Dataset records:
=== Begin Enclosure ===

Lemma getOverlappingArea_contained (a b : Rect) :
  rectProper b ->
  boxContains (rectToBox a) (rectToBox b) ->
  rect_width b * rect_height b <= getOverlappingArea a b.
Proof.
  unfold rectProper, boxContains, rectToBox, getOverlappingArea.
  cbn [box_x box_y box_x2 box_y2]. intros [Hw Hh] [Hx [Hy [Hx2 Hy2]]].
  rewrite (Rmin_right (rect_x a + rect_width a)) by lra.
  rewrite (Rmax_right (rect_x a)) by lra.
  rewrite (Rmin_right (rect_y a + rect_height a)) by lra.
  rewrite (Rmax_right (rect_y a)) by lra.
  rewrite (Rmax_right 0 (rect_x b + rect_width b - rect_x b)) by lra.
  rewrite (Rmax_right 0 (rect_y b + rect_height b - rect_y b)) by lra.
  replace (rect_width b * rect_height b)
    with ((rect_x b + rect_width b - rect_x b)
          * (rect_y b + rect_height b - rect_y b)) by ring.
  apply Math_ceil_bounds.
Qed.

Lemma getNodesInside_loop (test : PaneNode -> bool) (l : JSMap PaneNode)
    (acc : list PaneNode) (n : PaneNode) :
  In n (fold_left
          (fun visibleNodes kv =>
             if test (snd kv) then visibleNodes ++ [snd kv] else visibleNodes)
          l acc)
  <-> In n acc \/ (In n (map_values l) /\ test n = true).
Proof.
  revert acc. induction l as [|[k0 n0] rest IH]; intros acc; cbn [fold_left].
  - cbn. tauto.
  - rewrite IH. cbn [snd map_values List.map In].
    destruct (test n0) eqn:Et.
    + rewrite in_app_iff. cbn [In]. split.
      * intros [[H|[<-|[]]]|[H1 H2]]; [left; exact H | | ].
        -- right. split; [left; reflexivity | exact Et].
        -- right. split; [right; exact H1 | exact H2].
      * intros [H|[[<-|H1] H2]].
        -- left. left. exact H.
        -- left. right. left. reflexivity.
        -- right. split; assumption.
    + split.
      * intros [H|[H1 H2]]; [left; exact H|].
        right. split; [right; exact H1 | exact H2].
      * intros [H|[[<-|H1] H2]]; [left; exact H | congruence |].
        right. split; assumption.
Qed.

(** X30.  The nodes [getNodesInside] returns are nodes of the map that are
    not hidden, and selectable if the others are to be left out; a node of
    the map that passes this and lies within the pane rectangle, its size not
    negative, is returned; and a node of a positive area that lies apart from
    the pane rectangle is returned only if it is being dragged. *)
Theorem getNodesInside_contained (nodes : JSMap PaneNode) (rect : Rect)
    (t : Transform) (partially excludeNonSelectableNodes : bool) :
  let paneRect := paneRectOf rect t in
  let result := getNodesInside nodes rect t partially excludeNonSelectableNodes in
  (forall n, In n result ->
     In n (map_values nodes)
     /\ hidden (base (pn_node n)) = false
     /\ (excludeNonSelectableNodes = true -> pn_selectable n <> Some false))
  /\ (forall n, In n (map_values nodes) ->
        hidden (base (pn_node n)) = false ->
        (excludeNonSelectableNodes = true -> pn_selectable n <> Some false) ->
        rectProper (nodeToRect (pn_node n)) ->
        boxContains (rectToBox paneRect) (rectToBox (nodeToRect (pn_node n))) ->
        In n result)
  /\ (forall n, In n result ->
        rectsApart paneRect (nodeToRect (pn_node n)) ->
        0 < internal_width (pn_node n) * internal_height (pn_node n) ->
        pn_dragging n = true).
Proof.
  intros paneRect result. subst result. unfold getNodesInside. fold paneRect.
  split; [|split].
  - intros n Hin. apply getNodesInside_loop in Hin.
    destruct Hin as [[]|[Hin Ht]]. split; [exact Hin|].
    unfold nodeInside in Ht.
    destruct (hidden (base (pn_node n))); [rewrite orb_true_r in Ht; discriminate|].
    split; [reflexivity|]. intros ->.
    destruct (pn_selectable n) as [[|]|]; try discriminate.
  - intros n Hin Hh Hs Hproper Hc. apply getNodesInside_loop. right.
    split; [exact Hin|]. unfold nodeInside. rewrite Hh.
    assert (Hsel : excludeNonSelectableNodes
                   && negb (nullish (pn_selectable n) true) = false).
    { destruct excludeNonSelectableNodes; [|reflexivity].
      destruct (pn_selectable n) as [[|]|]; try reflexivity.
      exfalso. apply (Hs eq_refl). reflexivity. }
    rewrite Hsel. cbn [orb].
    pose proof (getOverlappingArea_contained paneRect (nodeToRect (pn_node n))
                  Hproper Hc) as Harea.
    cbn [nodeToRect rect_width rect_height] in Harea.
    unfold internal_width, internal_height in Harea.
    rewrite (proj2 (Rleb_true _ _) Harea).
    rewrite orb_true_r. reflexivity.
  - intros n Hin Hapart Harea. apply getNodesInside_loop in Hin.
    destruct Hin as [[]|[_ Ht]]. unfold nodeInside in Ht.
    destruct ((excludeNonSelectableNodes && negb (nullish (pn_selectable n) true))
              || hidden (base (pn_node n))); [discriminate|].
    rewrite (getOverlappingArea_apart _ _ Hapart) in Ht.
    rewrite (proj2 (Rltb_false 0 0)) in Ht by lra.
    rewrite andb_false_r in Ht.
    unfold internal_width, internal_height in Harea.
    rewrite (proj2 (Rleb_false _ _) Harea) in Ht.
    destruct (nullish_opt (nullish_opt (m_width (measured (pn_node n)))
                             (width (base (pn_node n))))
                (initialWidth (base (pn_node n)))) as [w|];
      [|cbn [nullish] in Harea; lra].
    destruct (nullish_opt (nullish_opt (m_height (measured (pn_node n)))
                             (height (base (pn_node n))))
                (initialHeight (base (pn_node n)))) as [h|];
      [|cbn [nullish] in Harea; lra].
    cbn [orb] in Ht. exact Ht.
Qed.

Lemma getNodesInside_contained_witness :
  In pane_child (getNodesInside [("c"%string, pane_child)] pane_100 (0, 0, 1)
                   false false).
Proof.
  destruct (getNodesInside_contained [("c"%string, pane_child)] pane_100 (0, 0, 1)
              false false) as [_ [Hin _]].
  apply Hin.
  - left. reflexivity.
  - reflexivity.
  - discriminate.
  - unfold rectProper. cbn. lra.
  - unfold boxContains. cbn. lra.
Defined.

=== End Enclosure ===

Instructions for the task:
The line above containing "cbn [nodeToRect rect_width", the line containing "(width (base (pn_node", and every line between them are to be transcribed exactly; no other line is wanted.

Task answer:
    cbn [nodeToRect rect_width rect_height] in Harea.
    unfold internal_width, internal_height in Harea.
    rewrite (proj2 (Rleb_true _ _) Harea).
    rewrite orb_true_r. reflexivity.
  - intros n Hin Hapart Harea. apply getNodesInside_loop in Hin.
    destruct Hin as [[]|[_ Ht]]. unfold nodeInside in Ht.
    destruct ((excludeNonSelectableNodes && negb (nullish (pn_selectable n) true))
              || hidden (base (pn_node n))); [discriminate|].
    rewrite (getOverlappingArea_apart _ _ Hapart) in Ht.
    rewrite (proj2 (Rltb_false 0 0)) in Ht by lra.
    rewrite andb_false_r in Ht.
    unfold internal_width, internal_height in Harea.
    rewrite (proj2 (Rleb_false _ _) Harea) in Ht.
    destruct (nullish_opt (nullish_opt (m_width (measured (pn_node n)))
                             (width (base (pn_node n))))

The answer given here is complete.